Joe Hernandez

No. 35, 22, 80, 11, 16
- Position: Wide receiver

Personal information
- Born: February 9, 1940 Bakersfield, California, U.S.
- Died: December 7, 2021 (aged 81) Bakersfield, California, U.S.
- Listed height: 6 ft 2 in (1.88 m)
- Listed weight: 180 lb (82 kg)

Career information
- High school: Garces Memorial (Bakersfield)
- College: New Mexico Military Institute (1958); Bakersfield CC (1959); Arizona (1960–1961);
- NFL draft: 1962 (2nd round, 15th overall pick)
- AFL draft: 1962 (5th round, 33rd overall pick)

Career history
- Toronto Argonauts (1962); Edmonton Eskimos (1963); Washington Redskins (1964); Atlanta Falcons (1966)*; Edmonton Eskimos (1966–1970);
- * Offseason or practice squad member only

Awards and highlights
- 2× CFL Western All-Star (1967, 1970);

Career NFL statistics
- Receptions: 1
- Receiving yards: 18
- Return yards: 68
- Stats at Pro Football Reference

= Joe Hernandez (American football) =

American football player (1940–2021)

Joe Hernandez (February 9, 1940 – December 7, 2021) was an American football wide receiver who played in the National Football League (NFL) for the Washington Redskins and the Canadian Football League (CFL) for the Edmonton Eskimos.

==Playing career==
Hernandez graduated from Garces Memorial High School in Bakersfield, California before playing college football for the University of Arizona. was drafted in the second round of the 1962 NFL draft.

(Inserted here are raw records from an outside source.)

(* ===== verification/ScheduleScenario.v ===== *)
(** * The schedule on a concrete deployment

    Switched on, it looks for work, prepares a run, and approves it once the run service has built
    its recipe; a halt in between; and the settings that end it.  The theorems of
    [ScheduleCorrect] and [RewardActions] are applied at these states. *)

From S2P Require Import Prelude Text CanonicalJson Principals OperationPlan Recipe RunStore SweepStore RunService GasWallet RewardActions Schedule ScheduleCorrect.
From S2P Require RunScenario.

Open Scope Z_scope.

Module ScheduleScenario.

#[local] Abbreviation isUuid := Concrete.uuid.
#[local] Abbreviation sha := RunScenario.Scenario.sha.
#[local] Abbreviation compare := code_unit_compare.
#[local] Abbreviation id := RunScenario.Scenario.id.

Definition message (e : ScheduleError) : string := "Scheduled run needs review.".

Definition at_time (t : Z) : ScheduleEnv :=
  {| se_run := RunScenario.Scenario.at_time t; se_identity := Some "mainnet:1:SPM.manager:SPW"%string;
     se_unavailable := None; se_walletBusy := false |}.

#[local] Abbreviation check := (check isUuid sha compare).
#[local] Abbreviation tick_segment := (tick_segment isUuid message).
#[local] Abbreviation ticked := (ticked isUuid message).
#[local] Abbreviation schedule_step := (schedule_step isUuid sha compare message).
#[local] Abbreviation schedule_reachable := (schedule_reachable isUuid sha compare message).

(** The ledger has one distribution to collect. *)
Definition ledger : RewardLedger :=
  {| lg_cycles := [{| lc_cycle := 10; lc_distributions := [] |};
                   {| lc_cycle := 9; lc_distributions :=
                        [{| ld_distribution := 2; ld_calculation := calculation_done;
                            ld_availableToCollectSats := Some 500;
                            ld_payments := {| pm_outstanding := 0; pm_arrived := 0; pm_arriving := 0;
                                              pm_rejected := 0 |};
                            ld_status := ready |}] |}];
     lg_nextBeforeCycle := None |}.

Definition configured (env : ScheduleEnv) (settings : ScheduleSettings) (s : System) : System :=
  let out := configure isUuid sha compare env settings (sy_world s) in
  {| sy_world := world_after (sy_world s) (snd out); sy_tick := sy_tick s; sy_closed := sy_closed s |}.

Definition on : ScheduleSettings := {| set_enabled := true; set_intervalMinutes := 15; set_revision := 0 |}.

Definition new : System := restarted_schedule (new_world empty_db).
Definition enabled : System := configured (at_time 1000) on new.
Definition looking : System := ticked (at_time 2000) (check (at_time 2000)) enabled.
Definition discovery : sched Next :=
  check_selected isUuid sha compare (at_time 3000) id 1 (selected_request ledger).
Definition preparing : System := ticked (at_time 3000) discovery looking.

(** The run service prepares the run of the request. *)
Definition request : PrepareRequest :=
  {| pr_requestId := Some id; pr_cycle := 9; pr_distribution := 2;
     pr_operations := Some [op_claim_rewards]; pr_maxTransactions := None |}.
Definition prepare : repo unit :=
  _ ← claimPreparation id 3100;
  _ ← prepare_finish isUuid sha compare RunScenario.Scenario.options (RunScenario.Scenario.at_time 3200) id request
        (Ok ConcreteRecipe.facts);
  _ ← completePreparation id id 3300;
  mret tt.
Definition prepared : System :=
  {| sy_world := with_runs (after (w_runs (sy_world preparing)) (snd (prepare (w_runs (sy_world preparing)))))
                   (sy_world preparing);
     sy_tick := sy_tick preparing; sy_closed := sy_closed preparing |}.

(** The hash the schedule approves. *)
Definition hash : string :=
  match runs (w_runs (sy_world prepared)) !! id with Some r => ru_recipeSha256 r | None => "" end.

Definition asking : sched Next := check (at_time 4000).

Lemma approval_is_asked :
  fst (tick_segment (at_time 4000) asking (sy_world prepared)) = Ok (to_approve id hash).
Proof. vm_compute. reflexivity. Qed.

(** Another wallet is found at the next tick: the schedule halts. *)
Definition elsewhere : ScheduleEnv :=
  {| se_run := RunScenario.Scenario.at_time 4000; se_identity := Some "mainnet:1:SPM.manager:SPV"%string;
     se_unavailable := None; se_walletBusy := false |}.
Definition stopped : System := ticked elsewhere (check elsewhere) prepared.

(** ** Reachability *)

Lemma enabled_reachable : schedule_reachable enabled.
Proof. exists empty_db. eapply rtc_l; [apply schedule_configure | apply rtc_refl]. Qed.

Lemma reachable_step s s' : schedule_reachable s -> schedule_step s s' -> schedule_reachable s'.
Proof. intros (d & H) Hs. exists d. by eapply rtc_r. Qed.

Lemma enabled_idle : sy_closed enabled = false /\ sy_tick enabled = None.
Proof. vm_compute. split; reflexivity. Qed.

Lemma looking_reachable : schedule_reachable looking.
Proof.
  destruct enabled_idle. eapply reachable_step; [exact enabled_reachable|].
  apply (schedule_tick _ _ _ _ (at_time 2000) enabled); [assumption | reflexivity | assumption].
Qed.

Lemma looking_waits : sy_tick looking = Some (selecting 1) /\ sy_closed looking = false.
Proof. vm_compute. split; reflexivity. Qed.

Lemma discovery_resumes :
  tick_runs isUuid sha compare (at_time 3000) looking discovery.
Proof.
  destruct looking_waits as [Ht Hc]. right. rewrite Hc. split; [reflexivity|].
  exists (selected_as id (Ok (selected_request ledger))). rewrite Ht. reflexivity.
Qed.

Lemma preparing_reachable : schedule_reachable preparing.
Proof.
  destruct discovery_resumes as [(_ & _ & Ht & _)|(Hc & r & Hr)].
  - by rewrite (proj1 looking_waits) in Ht.
  - eapply reachable_step; [exact looking_reachable|].
    exact (schedule_resume _ _ _ _ (at_time 3000) r discovery looking Hc Hr).
Qed.

Lemma prepared_reachable : schedule_reachable prepared.
Proof. eapply reachable_step; [exact preparing_reachable | apply schedule_others]. Qed.

Lemma prepared_idle : sy_closed prepared = false /\ sy_tick prepared = None.
Proof. vm_compute. split; reflexivity. Qed.

Lemma stopped_reachable : schedule_reachable stopped.
Proof.
  destruct prepared_idle. eapply reachable_step; [exact prepared_reachable|].
  apply (schedule_tick _ _ _ _ elsewhere prepared); [assumption | reflexivity | assumption].
Qed.

(** ** The guarantees at these states *)

Lemma selection_found : exists a, selectScheduledRewardAction ledger = (Some a, None) /\ ra_kind a = collect.
Proof. vm_compute. eexists. split; reflexivity. Qed.

Lemma selection_is_oldest_work_witness : exists entry,
  entry ∈ ledger_distributions ledger /\ scheduled_action entry = fst (selectScheduledRewardAction ledger).
Proof.
  pose proof (selection_is_oldest_work ledger) as H. destruct selection_found as (a & E & _).
  rewrite E in H |- *. destruct H as (_ & entry & Hin & _ & Ha & _). exists entry. split; [exact Hin | exact Ha].
Defined.

Lemma asking_runs : tick_runs isUuid sha compare (at_time 4000) prepared asking.
Proof. left. destruct prepared_idle. split; [assumption|]. split; [reflexivity|]. split; [assumption | reflexivity]. Qed.

Lemma scheduled_approval_has_consent_witness :
  isScheduled id (world_after (sy_world prepared) (snd (tick_segment (at_time 4000) asking (sy_world prepared)))) = true.
Proof.
  exact (proj2 (proj2 (proj2 (scheduled_approval_has_consent isUuid sha compare message (at_time 4000) prepared asking
    id hash prepared_reachable asking_runs approval_is_asked)))).
Defined.

Lemma work_is_committed :
  world_after (sy_world looking) (snd (tick_segment (at_time 3000) discovery (sy_world looking))) ∈
    snd (tick_segment (at_time 3000) discovery (sy_world looking)).
Proof.
  destruct (snd _) as [|w l] eqn:E; [|by left].
  exfalso. apply (f_equal (@List.length World)) in E. revert E. vm_compute. discriminate.
Qed.

Lemma work_is_new :
  ss_request (schedule_of (world_after (sy_world looking) (snd (tick_segment (at_time 3000) discovery (sy_world looking)))))
    = Some request /\ ss_request (schedule_of (sy_world looking)) = None.
Proof. vm_compute. split; reflexivity. Qed.

Lemma scheduled_work_is_current_witness :
  exists uuid revision selected,
    sy_tick looking = Some (selecting revision) /\
    discovery = check_selected isUuid sha compare (at_time 3000) uuid revision selected /\
    still_current (at_time 3000) revision (sy_world looking) /\ pr_requestId request = Some uuid.
Proof.
  destruct work_is_new as [Hnew Hold].
  apply (scheduled_work_is_current isUuid sha compare message (at_time 3000) looking discovery _ request
           discovery_resumes work_is_committed Hnew).
  rewrite Hold. discriminate.
Defined.

Lemma is_stopped : ss_stopped (schedule_of (sy_world stopped)) = true /\ sy_closed stopped = false /\ sy_tick stopped = None.
Proof. vm_compute. split; [|split]; reflexivity. Qed.

Lemma halt_holds_witness :
  waiting_of (next_of (fst (tick_segment (at_time 5000) (check (at_time 5000)) (sy_world stopped)))) = None.
Proof.
  destruct is_stopped as (Hs & Hc & Ht).
  refine (proj1 (halt_holds isUuid sha compare message (at_time 5000) stopped (check (at_time 5000)) stopped_reachable _ Hs)).
  left. split; [exact Hc|]. split; [reflexivity|]. split; [exact Ht | reflexivity].
Defined.

(** Switching it on again after the run was cancelled drops the request. *)
Definition cancelled_run : System :=
  {| sy_world := with_runs (after (w_runs (sy_world stopped))
                     (snd (cancel sha compare (RunScenario.Scenario.at_time 5000) id (w_runs (sy_world stopped)))))
                   (sy_world stopped);
     sy_tick := sy_tick stopped; sy_closed := sy_closed stopped |}.

Lemma cancelled_run_reachable : schedule_reachable cancelled_run.
Proof. eapply reachable_step; [exact stopped_reachable | apply schedule_others]. Qed.

Definition again : ScheduleSettings := {| set_enabled := true; set_intervalMinutes := 30; set_revision := 2 |}.

Lemma accepted_again :
  fst (configure isUuid sha compare elsewhere again (sy_world cancelled_run)) = Ok tt.
Proof. vm_compute. reflexivity. Qed.

Lemma settings_take_effect_witness : exists l,
  configure isUuid sha compare elsewhere again (sy_world cancelled_run) = (Ok tt, l) /\
  ss_revision (schedule_of (world_after (sy_world cancelled_run) l)) = ss_revision (schedule_of (sy_world cancelled_run)) + 1.
Proof.
  exists (snd (configure isUuid sha compare elsewhere again (sy_world cancelled_run))).
  assert (E : configure isUuid sha compare elsewhere again (sy_world cancelled_run) =
    (Ok tt, snd (configure isUuid sha compare elsewhere again (sy_world cancelled_run)))).
  { rewrite <- accepted_again. apply surjective_pairing. }
  split; [exact E|].
  exact (proj1 (proj2 (settings_take_effect isUuid sha compare message elsewhere again cancelled_run _
    cancelled_run_reachable E))).
Defined.

Lemma request_was_dropped :
  ss_request (schedule_of (sy_world (configured elsewhere again cancelled_run))) = None /\
  ss_request (schedule_of (sy_world cancelled_run)) = Some request.
Proof. vm_compute. split; reflexivity. Qed.

End ScheduleScenario.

He was also selected in the fifth round of the 1962 AFL draft by the Oakland Raiders.

Upon his return to the Edmonton Eskimos, he switched to playing defensive back and was a two time all-star (1967 and 1970.)

==Personal life and death==
Hernandez was of Mexican descent. He died from COVID-19 on December 7, 2021, at the age of 81.